▶ _PROBLEM REQUIREMENTS_
Below this sentence is a listing; return exactly its lines from the one with "(o : option AuditLogChangePayload)" to the one with "removed = OK vb /\", both kept, and nothing more.

▶ _EXTRACTED MATERIAL_

(** * utils/log.py: the logging framework of the integration test suite

    A shallow embedding of [utils/log.py] and proofs about its marker
    formatter, its source-attribution filter, the performance timer, the
    logger factory and the artifact-forwarding adapter.

    Python [str] values (byte strings in Python 2) are [string]; integers are
    [Z]; dictionaries keyed by strings are [gmap string _]; code that may
    raise returns a [result]. *)

From stdpp Require Import gmap strings list fin_maps pretty.
From Stdlib Require Import ZArith Ascii String Lia.

#[local] Set Warnings "-register-all".
#[local] Open Scope string_scope.
#[local] Open Scope list_scope.
#[local] Open Scope nat_scope.

(** * Part I: the embedding *)

(** ** Exceptions and results *)

(** The exception classes the module can let escape. *)
Inductive exn : Type :=
| ValueError
| TypeError
| KeyError
| AttributeError
| IndexError
| ImportError
| CollectorError (why : string).

Inductive result (A : Type) : Type :=
| Ok (a : A)
| Raise (e : exn).
Arguments Ok {A} a.
Arguments Raise {A} e.

#[global] Instance result_ret : MRet result := λ A a, Ok a.
#[global] Instance result_bind : MBind result := λ A B k r,
  match r with
  | Ok a => k a
  | Raise e => Raise e
  end.

Definition is_ok {A : Type} (r : result A) : bool :=
  match r with Ok _ => true | Raise _ => false end.

(** ** String helpers *)

Fixpoint str_repeat (c : ascii) (n : nat) : string :=
  match n with
  | O => ""
  | S k => String c (str_repeat c k)
  end.

(** ** The marker formatter *)

Module Marker.

Definition MARKER_LEN : nat := 80.

(** [format(value, fill ^ width)] on a [str]: the padding is split so that the
    left part gets the rounded-down half and the right part the rest; a value
    at least as wide as [width] is left alone. *)
Definition str_center (s : string) (fill : ascii) (width : nat) : string :=
  let total := width - String.length s in
  let lpad := total / 2 in
  let rpad := total - lpad in
  str_repeat fill lpad +:+ s +:+ str_repeat fill rpad.

(** The fill that [str.format] reads out of the template
    ["{:" + mark + "^80}"] built from [mark]: an empty [mark] leaves the
    default fill (a space), a single character other than a brace is the fill,
    and every other [mark] makes the template ill-formed, so that formatting
    with it raises (for some [mark]s with braces CPython reports an
    [IndexError] or [KeyError]; the embedding keeps one class). *)
Definition spec_fill (mark : string) : result ascii :=
  match mark with
  | "" => Ok " "%char
  | String c "" =>
      if (Ascii.eqb c "{" || Ascii.eqb c "}")%bool then Raise ValueError else Ok c
  | _ => Raise ValueError
  end.
(** The sample entry for an action with no options, as the constructor
    leaves it. *)
Definition sample_entry_with (action_type : Z)
  (chs : list AuditLogChangePayload) : AuditLogEntry :=
  {| _state := sample_state; guild := sample_guild; _users := sample_users;
     action := audit_log_action (VInt action_type); id := 1000;
     reason := VNone; extra := VNone; user := VEntity (Entity KMember 7);
     _target_id := VNone; _changes := Some chs;
     changes_slot := None; before_slot := None; after_slot := None;
     target_slot := None |}.

(** The entry with no changes of its own; the change lists of the examples
    are decoded against it. *)
Definition sample_entry (action_type : Z) : AuditLogEntry :=
  sample_entry_with action_type [].

(** The changes of a deleted invite. *)
Definition invite_changes : list AuditLogChangePayload :=
  [ change "code" (Some (VStr "abc")) None;
    change "max_age" (Some (VInt 0)) None;
    change "max_uses" (Some (VInt 3)) None;
    change "temporary" (Some (VBool false)) None;
    change "uses" (Some (VInt 1)) None;
    change "channel_id" (Some (VStr "5")) None;
    change "inviter_id" (Some (VStr "7")) None ].

(** What the specification says of the [location] special case, for the bag
    it has consulted: an external location type wraps the raw value,
    otherwise a channel carried by the bag is wrapped, otherwise the value
    is kept. *)
Definition location_as_specified (bag : AuditLogDiff) (v : value) : value :=
  match bag !! "location_type" with
  | Some location_type =>
      if is_external location_type then VLocation v
      else match bag !! "channel" with
           | Some channel => VLocation channel
           | None => v
           end
  | None => match bag !! "channel" with
            | Some channel => VLocation channel
            | None => v
            end
  end.

(** The order the records are sorted by. *)
Definition key_le (x y : AuditLogChangePayload) : Prop :=
  String.le (key x) (key y).

(** The last record of a list with a given key. *)
Definition last_with_key (k : string) (l : list AuditLogChangePayload)
  : option AuditLogChangePayload :=
  last (filter (fun r => key r = k) l).

(** The keys of the records handed to a composite handler. *)
Definition composite_keys : list string :=
  ["$add"; "$remove"] ++ add_metadata_keys ++ remove_metadata_keys.

(** What every line of the table has in common: the name it resolves to is
    none of the names written outside the generic path or by the location
    special case, and its key sorts after every composite key; neither the
    key nor the name is one [setattr] does not store, and the key sorts
    after [__dict__]. *)
Definition table_line_ok (k : string) (o : option string) : bool :=
  let n := match o with
           | Some k' => if String.eqb k' "" then k else k'
           | None => k
           end in
  negb (mem n ["location"; "roles"; "color"; "expire_behaviour"])
  && forallb (fun c => negb (String.leb k c)) composite_keys
  && negb (composite k)
  && negb (reserved k) && negb (reserved n)
  && negb (String.leb k "__dict__").

(** The role list a [$add] or [$remove] record stands for, the empty
    placeholder when there is no such record. *)
Definition resolved_roles (entry : AuditLogEntry)
  (o : option AuditLogChangePayload) : result value :=
  match o with
  | None => OK (VList [])
  | Some r =>
      v ← require (new_value r);
      l ← iterate v;
      data ← list_comp (role_of entry) l;
      OK (VList data)
  end.

(** What the loop has made of [roles] after the records of [l]. *)
Definition roles_settled (entry : AuditLogEntry)
  (l : list AuditLogChangePayload) (s : AuditLogDiff * AuditLogDiff) : Prop :=
  match last_with_key "$add" l, last_with_key "$remove" l with
  | None, None => fst s !! "roles" = None /\ snd s !! "roles" = None
  | added, removed =>
      exists vb va,
        fst s !! "roles" = Some vb /\ resolved_roles entry removed = OK vb /\
        snd s !! "roles" = Some va /\ resolved_roles entry added = OK va
  end.


(** The slots of an entry agree with the heap: [before] and [after], once
    filled, hold the addresses stored in the [AuditLogChanges] object the
    [changes] slot points to. *)
Definition linked (w : world) : Prop :=
  match changes_slot (fst w) with
  | None => before_slot (fst w) = None /\ after_slot (fst w) = None
  | Some c =>
      exists b a,
        snd w !! c = Some (OChanges b a) /\
        (before_slot (fst w) = None \/ before_slot (fst w) = Some b) /\
        (after_slot (fst w) = None \/ after_slot (fst w) = Some a)
  end.

(** The [changes] slot holds [c], the raw list is gone and the heap is [h]. *)
Definition cached (c : nat) (h : list object) (w : world) : Prop :=
  changes_slot (fst w) = Some c /\ _changes (fst w) = None /\ snd w = h.

(** [AuditLogDiff.__len__]: the number of attributes. *)
Definition AuditLogDiff_len (bag : AuditLogDiff) : nat := size bag.

(** The attribute name the loop body writes for a record with key [k] (a
    record keyed [__dict__] replaces the whole bag instead). *)
Definition writes `{Enums} (k : string) : string :=
  if String.eqb k "$add" || String.eqb k "$remove" then "roles"
  else if mem k add_metadata_keys || mem k remove_metadata_keys
       then "trigger_metadata"
       else resolved_name k.

(** Two states of an entry that agree on what the decoder and the target
    converters read of it. *)
Definition same_core (e e' : AuditLogEntry) : Prop :=
  _state e' = _state e /\ guild e' = guild e /\ _users e' = _users e /\
  action e' = action e /\ _target_id e' = _target_id e.

(** The worlds a freshly constructed entry [e0] with raw changes [data] and
    heap [h0] can reach by reads: not yet decoded and untouched, or decoded
    once. *)
Definition reached `{Enums} (e0 : AuditLogEntry)
  (data : list AuditLogChangePayload) (h0 : list object) (w : world) : Prop :=
  same_core e0 (fst w) /\
  ((changes_slot (fst w) = None /\ before_slot (fst w) = None /\
    after_slot (fst w) = None /\ _changes (fst w) = Some data /\
    snd w = h0)
   \/
   (exists b a,
      AuditLogChanges_init e0 data = OK (b, a) /\
      changes_slot (fst w) = Some (S (S (length h0))) /\
      _changes (fst w) = None /\
      snd w = (h0 ++ [ODiff b; ODiff a;
                      OChanges (length h0) (S (length h0))])%list)).

(** The attributes an invite is assembled from. *)
Definition invite_fields : list string :=
  ["max_age"; "max_uses"; "code"; "temporary"; "uses"; "channel"].

(** What an [entity_type] record leaves as [location_type] on one side. *)
Definition location_type_of `{Enums} (raw : option value) : value :=
  match raw with
  | Some o => try_enum ScheduledEventLocationType o
  | None => VNone
  end.

(** Both bags carry the [location_type] of the record [rt]. *)
Definition typed `{Enums} (rt : AuditLogChangePayload)
  (s : AuditLogDiff * AuditLogDiff) : Prop :=
  fst s !! "location_type" = Some (location_type_of (old_value rt)) /\
  snd s !! "location_type" = Some (location_type_of (new_value rt)).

▶ _EXERCISE RESULT_
  (o : option AuditLogChangePayload) : result value :=
  match o with
  | None => OK (VList [])
  | Some r =>
      v ← require (new_value r);
      l ← iterate v;
      data ← list_comp (role_of entry) l;
      OK (VList data)
  end.

(** What the loop has made of [roles] after the records of [l]. *)
Definition roles_settled (entry : AuditLogEntry)
  (l : list AuditLogChangePayload) (s : AuditLogDiff * AuditLogDiff) : Prop :=
  match last_with_key "$add" l, last_with_key "$remove" l with
  | None, None => fst s !! "roles" = None /\ snd s !! "roles" = None
  | added, removed =>
      exists vb va,
        fst s !! "roles" = Some vb /\ resolved_roles entry removed = OK vb /\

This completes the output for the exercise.